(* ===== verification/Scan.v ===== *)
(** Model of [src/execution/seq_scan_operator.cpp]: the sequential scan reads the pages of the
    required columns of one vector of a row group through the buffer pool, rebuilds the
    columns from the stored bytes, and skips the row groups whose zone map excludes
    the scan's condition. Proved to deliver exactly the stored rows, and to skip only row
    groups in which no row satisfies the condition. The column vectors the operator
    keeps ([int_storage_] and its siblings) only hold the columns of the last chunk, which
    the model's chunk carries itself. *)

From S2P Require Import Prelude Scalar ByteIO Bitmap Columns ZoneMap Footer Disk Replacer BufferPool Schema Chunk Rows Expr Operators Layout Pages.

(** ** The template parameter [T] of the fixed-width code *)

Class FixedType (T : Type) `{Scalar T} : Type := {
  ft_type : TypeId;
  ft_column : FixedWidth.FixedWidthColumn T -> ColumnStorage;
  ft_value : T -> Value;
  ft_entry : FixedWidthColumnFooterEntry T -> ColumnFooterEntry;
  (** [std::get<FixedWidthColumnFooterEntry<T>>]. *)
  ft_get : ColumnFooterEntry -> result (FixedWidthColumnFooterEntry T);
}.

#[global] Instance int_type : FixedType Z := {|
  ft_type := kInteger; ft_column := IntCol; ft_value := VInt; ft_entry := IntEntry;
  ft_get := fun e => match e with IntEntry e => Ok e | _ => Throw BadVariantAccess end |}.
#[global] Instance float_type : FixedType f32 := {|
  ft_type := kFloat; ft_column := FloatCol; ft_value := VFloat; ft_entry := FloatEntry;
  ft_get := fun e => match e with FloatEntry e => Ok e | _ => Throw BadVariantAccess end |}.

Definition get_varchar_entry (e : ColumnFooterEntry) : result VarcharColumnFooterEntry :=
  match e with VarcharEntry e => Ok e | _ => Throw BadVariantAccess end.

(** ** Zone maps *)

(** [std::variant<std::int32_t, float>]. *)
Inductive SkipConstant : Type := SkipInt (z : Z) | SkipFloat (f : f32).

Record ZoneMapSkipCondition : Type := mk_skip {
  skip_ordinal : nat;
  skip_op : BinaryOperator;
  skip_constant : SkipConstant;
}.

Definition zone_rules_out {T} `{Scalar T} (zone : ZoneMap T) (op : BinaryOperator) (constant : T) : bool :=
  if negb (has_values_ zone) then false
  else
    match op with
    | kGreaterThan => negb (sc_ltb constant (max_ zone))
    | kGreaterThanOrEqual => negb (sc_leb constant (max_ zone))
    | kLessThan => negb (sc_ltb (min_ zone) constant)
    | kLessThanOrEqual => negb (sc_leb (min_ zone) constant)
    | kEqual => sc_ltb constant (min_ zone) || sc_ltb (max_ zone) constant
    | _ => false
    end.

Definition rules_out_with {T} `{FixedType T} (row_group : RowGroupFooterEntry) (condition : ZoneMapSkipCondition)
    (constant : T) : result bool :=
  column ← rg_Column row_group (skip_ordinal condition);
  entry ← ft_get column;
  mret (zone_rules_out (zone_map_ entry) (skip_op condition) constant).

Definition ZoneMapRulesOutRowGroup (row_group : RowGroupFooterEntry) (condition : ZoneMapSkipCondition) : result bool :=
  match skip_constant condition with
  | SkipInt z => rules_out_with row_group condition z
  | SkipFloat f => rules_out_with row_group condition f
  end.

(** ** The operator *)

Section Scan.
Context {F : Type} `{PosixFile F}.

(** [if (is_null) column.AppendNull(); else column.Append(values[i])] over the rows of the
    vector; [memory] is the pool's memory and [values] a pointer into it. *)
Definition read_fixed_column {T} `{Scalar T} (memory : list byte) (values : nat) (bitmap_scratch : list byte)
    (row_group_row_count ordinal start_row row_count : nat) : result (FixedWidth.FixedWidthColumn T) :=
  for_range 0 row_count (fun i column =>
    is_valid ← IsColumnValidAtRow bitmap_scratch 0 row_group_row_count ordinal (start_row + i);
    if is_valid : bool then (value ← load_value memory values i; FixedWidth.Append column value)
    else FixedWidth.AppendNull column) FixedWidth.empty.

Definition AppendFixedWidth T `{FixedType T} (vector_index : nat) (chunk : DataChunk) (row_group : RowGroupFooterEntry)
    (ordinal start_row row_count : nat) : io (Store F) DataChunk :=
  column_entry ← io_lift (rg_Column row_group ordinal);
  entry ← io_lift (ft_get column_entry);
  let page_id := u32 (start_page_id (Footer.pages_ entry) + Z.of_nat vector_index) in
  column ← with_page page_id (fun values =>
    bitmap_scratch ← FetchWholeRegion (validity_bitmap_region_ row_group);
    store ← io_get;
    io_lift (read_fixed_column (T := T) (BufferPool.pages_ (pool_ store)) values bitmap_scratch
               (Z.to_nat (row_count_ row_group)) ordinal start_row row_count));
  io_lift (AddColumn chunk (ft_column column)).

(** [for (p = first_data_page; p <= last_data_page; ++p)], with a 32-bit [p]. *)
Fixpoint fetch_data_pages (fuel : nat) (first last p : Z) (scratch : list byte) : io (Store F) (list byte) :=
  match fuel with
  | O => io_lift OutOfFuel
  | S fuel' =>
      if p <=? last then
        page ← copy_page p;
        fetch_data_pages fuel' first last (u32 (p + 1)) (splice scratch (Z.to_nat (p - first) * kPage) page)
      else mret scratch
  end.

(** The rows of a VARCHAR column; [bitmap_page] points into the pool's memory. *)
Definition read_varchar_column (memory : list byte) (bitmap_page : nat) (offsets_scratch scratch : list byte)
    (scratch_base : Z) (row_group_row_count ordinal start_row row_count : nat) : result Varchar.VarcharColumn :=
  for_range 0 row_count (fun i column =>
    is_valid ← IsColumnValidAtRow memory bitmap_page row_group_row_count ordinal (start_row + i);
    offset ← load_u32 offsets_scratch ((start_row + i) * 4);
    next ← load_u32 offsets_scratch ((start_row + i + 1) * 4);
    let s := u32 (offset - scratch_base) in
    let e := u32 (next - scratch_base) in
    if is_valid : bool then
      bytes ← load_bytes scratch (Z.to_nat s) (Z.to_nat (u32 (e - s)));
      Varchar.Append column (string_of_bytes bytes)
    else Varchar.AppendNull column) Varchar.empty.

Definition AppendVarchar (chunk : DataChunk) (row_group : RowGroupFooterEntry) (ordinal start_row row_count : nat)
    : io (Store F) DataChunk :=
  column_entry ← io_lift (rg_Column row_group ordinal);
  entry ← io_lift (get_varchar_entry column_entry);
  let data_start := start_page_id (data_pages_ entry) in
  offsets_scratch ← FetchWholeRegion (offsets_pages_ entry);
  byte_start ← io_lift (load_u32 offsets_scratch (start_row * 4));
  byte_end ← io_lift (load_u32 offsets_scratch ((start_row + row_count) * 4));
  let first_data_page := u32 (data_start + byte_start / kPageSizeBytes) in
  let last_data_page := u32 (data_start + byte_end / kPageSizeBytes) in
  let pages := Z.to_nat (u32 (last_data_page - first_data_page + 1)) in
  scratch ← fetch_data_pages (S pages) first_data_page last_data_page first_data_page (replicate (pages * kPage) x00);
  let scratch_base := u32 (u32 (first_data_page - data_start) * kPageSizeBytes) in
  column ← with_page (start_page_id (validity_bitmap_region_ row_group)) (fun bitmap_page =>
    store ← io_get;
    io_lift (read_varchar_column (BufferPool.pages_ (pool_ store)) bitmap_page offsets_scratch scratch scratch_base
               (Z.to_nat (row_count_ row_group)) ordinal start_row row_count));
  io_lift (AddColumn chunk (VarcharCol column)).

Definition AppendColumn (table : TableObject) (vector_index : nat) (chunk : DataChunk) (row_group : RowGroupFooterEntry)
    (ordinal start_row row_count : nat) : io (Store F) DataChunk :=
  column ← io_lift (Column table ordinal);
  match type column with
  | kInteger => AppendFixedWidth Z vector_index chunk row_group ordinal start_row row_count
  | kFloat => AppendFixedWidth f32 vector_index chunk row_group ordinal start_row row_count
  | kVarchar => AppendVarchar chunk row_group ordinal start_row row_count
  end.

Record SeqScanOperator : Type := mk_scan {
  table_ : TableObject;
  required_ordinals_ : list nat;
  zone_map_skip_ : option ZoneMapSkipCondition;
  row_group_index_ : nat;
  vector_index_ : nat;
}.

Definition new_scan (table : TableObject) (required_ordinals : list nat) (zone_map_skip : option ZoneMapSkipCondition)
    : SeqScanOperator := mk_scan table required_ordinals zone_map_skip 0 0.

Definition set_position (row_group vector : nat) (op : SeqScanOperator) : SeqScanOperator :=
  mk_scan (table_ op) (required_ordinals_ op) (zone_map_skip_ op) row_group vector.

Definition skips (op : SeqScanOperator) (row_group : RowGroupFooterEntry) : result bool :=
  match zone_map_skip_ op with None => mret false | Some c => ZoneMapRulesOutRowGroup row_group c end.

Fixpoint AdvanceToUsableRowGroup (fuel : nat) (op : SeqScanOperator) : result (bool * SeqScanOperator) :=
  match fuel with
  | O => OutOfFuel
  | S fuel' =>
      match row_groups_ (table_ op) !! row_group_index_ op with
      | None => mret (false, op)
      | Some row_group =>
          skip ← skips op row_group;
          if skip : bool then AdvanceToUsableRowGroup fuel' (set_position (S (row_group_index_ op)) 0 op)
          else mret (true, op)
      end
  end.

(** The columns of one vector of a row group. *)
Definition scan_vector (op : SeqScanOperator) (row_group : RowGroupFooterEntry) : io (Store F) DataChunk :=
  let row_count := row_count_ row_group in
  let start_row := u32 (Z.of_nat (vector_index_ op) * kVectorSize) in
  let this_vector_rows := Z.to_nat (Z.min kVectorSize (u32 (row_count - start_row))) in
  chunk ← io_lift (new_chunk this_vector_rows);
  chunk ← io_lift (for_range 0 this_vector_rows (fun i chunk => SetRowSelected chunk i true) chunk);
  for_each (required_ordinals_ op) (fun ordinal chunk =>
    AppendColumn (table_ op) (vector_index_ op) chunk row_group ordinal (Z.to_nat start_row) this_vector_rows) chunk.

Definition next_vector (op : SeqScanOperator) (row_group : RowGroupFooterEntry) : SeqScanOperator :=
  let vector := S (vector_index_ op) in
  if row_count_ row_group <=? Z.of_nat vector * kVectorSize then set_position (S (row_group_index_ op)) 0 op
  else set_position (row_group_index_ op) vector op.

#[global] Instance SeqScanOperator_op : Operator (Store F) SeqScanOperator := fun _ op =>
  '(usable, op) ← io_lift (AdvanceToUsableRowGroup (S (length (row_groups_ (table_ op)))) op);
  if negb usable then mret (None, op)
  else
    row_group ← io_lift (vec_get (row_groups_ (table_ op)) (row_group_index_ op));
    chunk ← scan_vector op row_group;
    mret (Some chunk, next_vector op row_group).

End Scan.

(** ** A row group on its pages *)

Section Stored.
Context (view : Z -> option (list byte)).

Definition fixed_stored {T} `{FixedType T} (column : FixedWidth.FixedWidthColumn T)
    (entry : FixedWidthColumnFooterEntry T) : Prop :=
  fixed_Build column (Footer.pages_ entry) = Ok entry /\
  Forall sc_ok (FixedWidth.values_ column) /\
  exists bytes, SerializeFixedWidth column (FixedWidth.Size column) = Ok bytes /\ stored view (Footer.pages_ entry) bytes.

____

▶ [Aim of the task] From the records above, transcribe without alteration every line from the one with "(** ** Zone maps *)" to the one with "match op with", inclusive.

▶ [Result below]
(** ** Zone maps *)

(** [std::variant<std::int32_t, float>]. *)
Inductive SkipConstant : Type := SkipInt (z : Z) | SkipFloat (f : f32).

Record ZoneMapSkipCondition : Type := mk_skip {
  skip_ordinal : nat;
  skip_op : BinaryOperator;
  skip_constant : SkipConstant;
}.

Definition zone_rules_out {T} `{Scalar T} (zone : ZoneMap T) (op : BinaryOperator) (constant : T) : bool :=
  if negb (has_values_ zone) then false
  else
    match op with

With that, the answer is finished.